Dataset entries:

(** * Youtube-warehousing: the harvesting pipeline of Stream.py and the
      schema set-up of setup_local_db.py, embedded in Rocq.

    Python values are one untyped universe ([value]).  A Python string is
    a sequence of Unicode code points; the duration codec is modelled on
    such sequences, for any table of decimal digits and any limit on the
    digits [int] converts, which are the interpreter's.  The strings of
    payloads and records are [string]s of 8-bit characters, read as the
    code points 0 to 255; on them the decimal digits are 0 to 9 and the
    limit is the interpreter's default.

    The libraries the program calls are modelled by what they do:
    - googleapiclient: [request.execute()] sends the request and returns
      the decoded JSON body, or raises [HttpError] for an answer that is
      not 2xx;
    - re: [\d] matches a decimal digit, [$] matches at the end of the
      string and before a final line feed;
    - sqlite3: [CREATE TABLE IF NOT EXISTS], primary keys, column names
      without regard to case, integers of 64 bits;
    - pandas: [to_sql] appends the rows of a frame in one transaction, a
      frame is empty when it has no row or no column;
    - streamlit and [time.sleep]: recorded as events of a trace.

    The remote service is any state machine that answers requests, so
    every theorem about a fetcher holds for every behaviour of the
    service. *)

From Stdlib Require Import ZArith NArith List String Ascii Bool Arith Lia DecimalString.
Import ListNotations.

Set Warnings "-register-all".

Local Open Scope string_scope.
Local Open Scope list_scope.
Local Open Scope Z_scope.

(* ================================================================== *)
(** * Part I.  Definitions                                              *)
(* ================================================================== *)

(* ------------------------------------------------------------------ *)
(** ** Text: code points, decimal digits, the limit of [int]            *)
(* ------------------------------------------------------------------ *)

Module Text.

▶ **Task objective**: Produce an exact copy of the lines from the one containing "the decoded JSON" through the final line of the data, both ends included, and only those.

▶ **Answer**:
      the decoded JSON body, or raises [HttpError] for an answer that is
      not 2xx;
    - re: [\d] matches a decimal digit, [$] matches at the end of the
      string and before a final line feed;
    - sqlite3: [CREATE TABLE IF NOT EXISTS], primary keys, column names
      without regard to case, integers of 64 bits;
    - pandas: [to_sql] appends the rows of a frame in one transaction, a
      frame is empty when it has no row or no column;
    - streamlit and [time.sleep]: recorded as events of a trace.

    The remote service is any state machine that answers requests, so
    every theorem about a fetcher holds for every behaviour of the
    service. *)

From Stdlib Require Import ZArith NArith List String Ascii Bool Arith Lia DecimalString.
Import ListNotations.

Set Warnings "-register-all".

Local Open Scope string_scope.
Local Open Scope list_scope.
Local Open Scope Z_scope.

(* ================================================================== *)
(** * Part I.  Definitions                                              *)
(* ================================================================== *)

(* ------------------------------------------------------------------ *)
(** ** Text: code points, decimal digits, the limit of [int]            *)
(* ------------------------------------------------------------------ *)

Module Text.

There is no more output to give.